• **Work item**: Using the records below, transcribe word for word the stretch from the line that contains "Section artifact." through the line that contains "SnapshotStart start =>", both end lines included, and nothing else.

========================================

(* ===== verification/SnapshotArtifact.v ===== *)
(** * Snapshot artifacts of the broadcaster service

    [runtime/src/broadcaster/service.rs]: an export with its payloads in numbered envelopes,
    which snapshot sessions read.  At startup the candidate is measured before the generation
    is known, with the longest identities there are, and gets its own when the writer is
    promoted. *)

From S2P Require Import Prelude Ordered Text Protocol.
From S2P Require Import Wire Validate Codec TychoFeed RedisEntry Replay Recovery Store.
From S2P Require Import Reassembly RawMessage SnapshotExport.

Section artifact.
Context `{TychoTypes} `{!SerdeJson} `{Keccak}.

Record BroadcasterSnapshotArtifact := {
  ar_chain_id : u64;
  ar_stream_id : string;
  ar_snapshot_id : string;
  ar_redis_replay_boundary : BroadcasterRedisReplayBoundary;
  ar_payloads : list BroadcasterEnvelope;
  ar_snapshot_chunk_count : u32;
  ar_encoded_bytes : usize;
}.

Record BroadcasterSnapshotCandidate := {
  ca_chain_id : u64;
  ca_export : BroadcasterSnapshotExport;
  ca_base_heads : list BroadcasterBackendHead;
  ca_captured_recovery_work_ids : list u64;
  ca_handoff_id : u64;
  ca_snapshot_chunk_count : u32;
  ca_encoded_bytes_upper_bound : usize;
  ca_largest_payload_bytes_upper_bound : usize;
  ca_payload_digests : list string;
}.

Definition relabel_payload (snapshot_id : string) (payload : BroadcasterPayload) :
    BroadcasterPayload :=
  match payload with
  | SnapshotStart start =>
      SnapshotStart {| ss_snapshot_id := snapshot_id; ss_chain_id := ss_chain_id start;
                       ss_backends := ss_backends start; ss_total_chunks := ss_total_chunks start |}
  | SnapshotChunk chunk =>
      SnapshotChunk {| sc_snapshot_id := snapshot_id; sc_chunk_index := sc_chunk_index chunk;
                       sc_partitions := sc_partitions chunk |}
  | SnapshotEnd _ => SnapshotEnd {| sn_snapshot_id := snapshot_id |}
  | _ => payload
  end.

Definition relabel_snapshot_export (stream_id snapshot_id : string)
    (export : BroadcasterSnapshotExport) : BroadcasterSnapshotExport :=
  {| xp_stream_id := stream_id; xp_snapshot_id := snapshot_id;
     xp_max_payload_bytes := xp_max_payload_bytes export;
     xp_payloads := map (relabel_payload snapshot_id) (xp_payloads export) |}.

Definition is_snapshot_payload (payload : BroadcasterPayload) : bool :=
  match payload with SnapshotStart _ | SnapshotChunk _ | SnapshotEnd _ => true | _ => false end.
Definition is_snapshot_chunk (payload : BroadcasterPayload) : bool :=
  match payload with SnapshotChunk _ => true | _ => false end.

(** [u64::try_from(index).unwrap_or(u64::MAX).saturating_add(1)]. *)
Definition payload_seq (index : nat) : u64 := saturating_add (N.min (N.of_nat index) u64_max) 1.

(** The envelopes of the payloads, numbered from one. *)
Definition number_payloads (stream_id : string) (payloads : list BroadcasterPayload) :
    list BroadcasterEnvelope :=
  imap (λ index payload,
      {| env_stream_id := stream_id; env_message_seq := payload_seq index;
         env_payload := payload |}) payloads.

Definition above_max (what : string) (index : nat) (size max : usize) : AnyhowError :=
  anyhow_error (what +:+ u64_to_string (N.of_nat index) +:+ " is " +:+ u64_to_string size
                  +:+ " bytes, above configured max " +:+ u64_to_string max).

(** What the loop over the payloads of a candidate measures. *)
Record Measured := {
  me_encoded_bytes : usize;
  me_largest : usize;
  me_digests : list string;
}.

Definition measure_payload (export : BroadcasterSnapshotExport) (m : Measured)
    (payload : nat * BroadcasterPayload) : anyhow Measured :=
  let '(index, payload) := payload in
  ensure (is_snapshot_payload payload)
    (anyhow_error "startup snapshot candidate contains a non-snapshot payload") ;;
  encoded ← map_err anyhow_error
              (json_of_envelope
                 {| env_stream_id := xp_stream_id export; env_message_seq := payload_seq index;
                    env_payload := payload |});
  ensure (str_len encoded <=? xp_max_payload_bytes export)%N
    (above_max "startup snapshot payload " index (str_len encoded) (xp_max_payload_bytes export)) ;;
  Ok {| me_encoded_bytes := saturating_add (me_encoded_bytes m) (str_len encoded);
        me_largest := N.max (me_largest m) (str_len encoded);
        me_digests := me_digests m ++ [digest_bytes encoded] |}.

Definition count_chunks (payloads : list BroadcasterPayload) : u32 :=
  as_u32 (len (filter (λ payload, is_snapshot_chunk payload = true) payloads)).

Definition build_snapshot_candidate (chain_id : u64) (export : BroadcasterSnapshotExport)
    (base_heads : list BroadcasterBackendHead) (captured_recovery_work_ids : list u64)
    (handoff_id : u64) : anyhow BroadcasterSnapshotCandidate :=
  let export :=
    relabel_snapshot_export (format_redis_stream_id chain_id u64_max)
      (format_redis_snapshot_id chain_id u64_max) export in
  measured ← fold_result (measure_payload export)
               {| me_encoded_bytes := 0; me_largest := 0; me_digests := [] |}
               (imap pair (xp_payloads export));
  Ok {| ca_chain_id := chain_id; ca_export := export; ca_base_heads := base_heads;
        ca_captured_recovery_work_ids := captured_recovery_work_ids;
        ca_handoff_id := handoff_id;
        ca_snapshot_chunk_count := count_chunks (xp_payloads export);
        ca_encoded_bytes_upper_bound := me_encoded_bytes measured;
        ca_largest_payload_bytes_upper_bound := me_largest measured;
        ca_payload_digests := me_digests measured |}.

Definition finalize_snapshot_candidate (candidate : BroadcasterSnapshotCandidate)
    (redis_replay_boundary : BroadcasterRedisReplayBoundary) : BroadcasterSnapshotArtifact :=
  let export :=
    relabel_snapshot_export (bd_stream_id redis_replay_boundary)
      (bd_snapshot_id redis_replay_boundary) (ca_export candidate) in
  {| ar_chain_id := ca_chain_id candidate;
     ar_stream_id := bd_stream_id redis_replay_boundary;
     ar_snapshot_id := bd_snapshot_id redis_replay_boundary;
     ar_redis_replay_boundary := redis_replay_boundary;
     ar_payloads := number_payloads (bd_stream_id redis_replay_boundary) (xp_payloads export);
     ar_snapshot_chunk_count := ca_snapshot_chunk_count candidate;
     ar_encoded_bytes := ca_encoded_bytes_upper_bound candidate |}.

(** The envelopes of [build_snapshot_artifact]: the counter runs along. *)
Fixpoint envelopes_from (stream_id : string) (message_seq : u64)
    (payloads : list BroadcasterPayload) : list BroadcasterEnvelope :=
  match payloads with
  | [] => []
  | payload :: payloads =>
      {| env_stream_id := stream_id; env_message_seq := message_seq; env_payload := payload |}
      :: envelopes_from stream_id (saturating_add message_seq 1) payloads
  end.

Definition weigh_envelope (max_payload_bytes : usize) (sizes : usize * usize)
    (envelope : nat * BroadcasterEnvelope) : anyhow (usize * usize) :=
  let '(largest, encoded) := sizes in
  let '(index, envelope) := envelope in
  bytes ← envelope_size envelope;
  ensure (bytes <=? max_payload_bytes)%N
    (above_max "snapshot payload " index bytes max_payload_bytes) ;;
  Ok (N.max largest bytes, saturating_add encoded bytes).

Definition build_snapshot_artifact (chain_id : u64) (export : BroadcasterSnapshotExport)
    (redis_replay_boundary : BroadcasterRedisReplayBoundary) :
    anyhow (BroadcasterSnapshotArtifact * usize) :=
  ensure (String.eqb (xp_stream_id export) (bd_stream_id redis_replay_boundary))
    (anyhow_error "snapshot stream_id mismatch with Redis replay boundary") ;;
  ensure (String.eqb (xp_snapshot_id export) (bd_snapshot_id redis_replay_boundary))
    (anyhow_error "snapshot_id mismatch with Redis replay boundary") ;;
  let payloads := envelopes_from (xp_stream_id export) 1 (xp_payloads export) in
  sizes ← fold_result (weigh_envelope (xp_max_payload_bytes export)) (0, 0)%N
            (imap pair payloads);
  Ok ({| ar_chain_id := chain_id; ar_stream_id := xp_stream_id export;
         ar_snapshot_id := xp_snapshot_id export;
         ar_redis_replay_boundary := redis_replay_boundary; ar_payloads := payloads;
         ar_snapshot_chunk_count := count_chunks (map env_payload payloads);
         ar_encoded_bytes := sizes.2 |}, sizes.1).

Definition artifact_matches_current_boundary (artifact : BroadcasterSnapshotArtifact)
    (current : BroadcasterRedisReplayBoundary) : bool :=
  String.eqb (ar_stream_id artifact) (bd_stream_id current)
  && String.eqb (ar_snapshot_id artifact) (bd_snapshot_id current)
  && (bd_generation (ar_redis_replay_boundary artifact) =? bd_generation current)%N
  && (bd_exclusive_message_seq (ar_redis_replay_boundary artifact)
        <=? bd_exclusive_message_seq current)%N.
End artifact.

========================================

• **Completed exercise**:
Section artifact.
Context `{TychoTypes} `{!SerdeJson} `{Keccak}.

Record BroadcasterSnapshotArtifact := {
  ar_chain_id : u64;
  ar_stream_id : string;
  ar_snapshot_id : string;
  ar_redis_replay_boundary : BroadcasterRedisReplayBoundary;
  ar_payloads : list BroadcasterEnvelope;
  ar_snapshot_chunk_count : u32;
  ar_encoded_bytes : usize;
}.

Record BroadcasterSnapshotCandidate := {
  ca_chain_id : u64;
  ca_export : BroadcasterSnapshotExport;
  ca_base_heads : list BroadcasterBackendHead;
  ca_captured_recovery_work_ids : list u64;
  ca_handoff_id : u64;
  ca_snapshot_chunk_count : u32;
  ca_encoded_bytes_upper_bound : usize;
  ca_largest_payload_bytes_upper_bound : usize;
  ca_payload_digests : list string;
}.

Definition relabel_payload (snapshot_id : string) (payload : BroadcasterPayload) :
    BroadcasterPayload :=
  match payload with
  | SnapshotStart start =>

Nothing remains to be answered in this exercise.